# Creating a no-reply email address

## dejima

I am building an application(PHP based) more like a social media that users would be sending messages and invites using the application's internal mail system. 

The application is running on the Web Server which is located on a different server than our mail server. I would like to create an email address like no-reply@domain.com  I would like this user to be able to send emails to users but did not want to receive any replies to the email. The php application would authenticate to the SMTP server(authentication is required)of our mail server and send the email to users but it should not receive replies.

How should I accomplish it?
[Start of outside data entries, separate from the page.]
(** C13: a poll acts on the last event only, and on it only when its slot is new and its
    timestamp lies ahead.  Then it sends one configuration and starts one auction,
    which agree on slot and block number; the configuration is that of the event,
    of the parent it names and of the slot's validator.  Otherwise it sends
    nothing, and changes at most the slot. *)
Theorem main_poll_correct (self : BlockBuilderService) (i : MainPoll) (self' : BlockBuilderService)
    (p : poll unit) (msgs : list MainMessage) :
  main_poll self i = Done (self', p, msgs) ->
  (p = Ready tt <-> mp_terminated i = true) /\
  ((exists a slot c, event_accepted self i a slot /\ config_of self i a slot c /\
      msgs = [SendBuildNewPayload c; SendAuctionStart slot (bc_block_number c)] /\
      bb_slot self' = slot /\
      bb_bundle_pool self' = pool_prune (mp_locked i) (bb_bundle_pool self)
        (u64_sub (bc_block_number c) 1) (u64_sub (pa_timestamp a) 12)) \/
   (msgs = [] /\ bb_bundle_pool self' = bb_bundle_pool self /\
    (bb_slot self' = bb_slot self \/
     exists a slot, event_accepted self i a slot /\ bb_slot self' = slot /\
       (is_ok (parent_block (mp_client i) a) = false \/ mp_schedule i !! slot = None)))).
Proof.
  unfold main_poll. destruct (mp_terminated i) eqn:Ht.
  { intros [= <- <- <-]. split; [done|]. right. split_and!; try done. by left. }
  destruct (last (mp_events i)) as [[a slot]|] eqn:Hl.
  2: { intros [= <- <- <-]. split; [done|]. right. split_and!; try done. by left. }
  destruct (Z.eqb_spec (bb_slot self) slot) as [|Hne].
  { intros [= <- <- <-]. split; [done|]. right. split_and!; try done. by left. }
  destruct (Z.leb_spec (pa_timestamp a) (mp_now i)) as [|Hts].
  { intros [= <- <- <-]. split; [done|]. right. split_and!; try done. by left. }
  intros H. assert (Hacc : event_accepted self i a slot) by done.
  destruct (build_configs _ _ _ _ _) as [[c|]| |] eqn:Hc; [| |done|done];
    simpl in H; injection H as <- <- <-; (split; [done|]).
  - apply build_configs_Some in Hc. left. exists a, slot, c. split; [done|]. split; [done|].
    destruct Hc as (_ & _ & _ & <- & _). by split_and!.
  - right. split_and!; try done. right. exists a, slot. split; [done|]. split; [done|].
    unfold build_configs in Hc. destruct (parent_block _ a); [right|by left].
    unfold get_by_slot in Hc. destruct (mp_schedule i !! slot); [|done].
    by destruct (BuildConfig_new _ _ _ _ _).
Qed.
How would you approach this case?

I would also like to mention that I use Postfix and Dovecot on my mail server.

Thank you.

----------

## eccerr0r

What do you mean "no reply"?

Easiest way is to just delete all emails as they come in.  They can send but you never need to reply... I don't see a problem with this?

Other ways:

Set up a "vacation" script that deletes all mails as they come in and optionally send something back.

Set up a mail quota of 0 on the user or set the mail directory to something unreadable and unwritable by the user and delivery agent.  This depends on the local mail delivery system (I'm not familiar with postfix...)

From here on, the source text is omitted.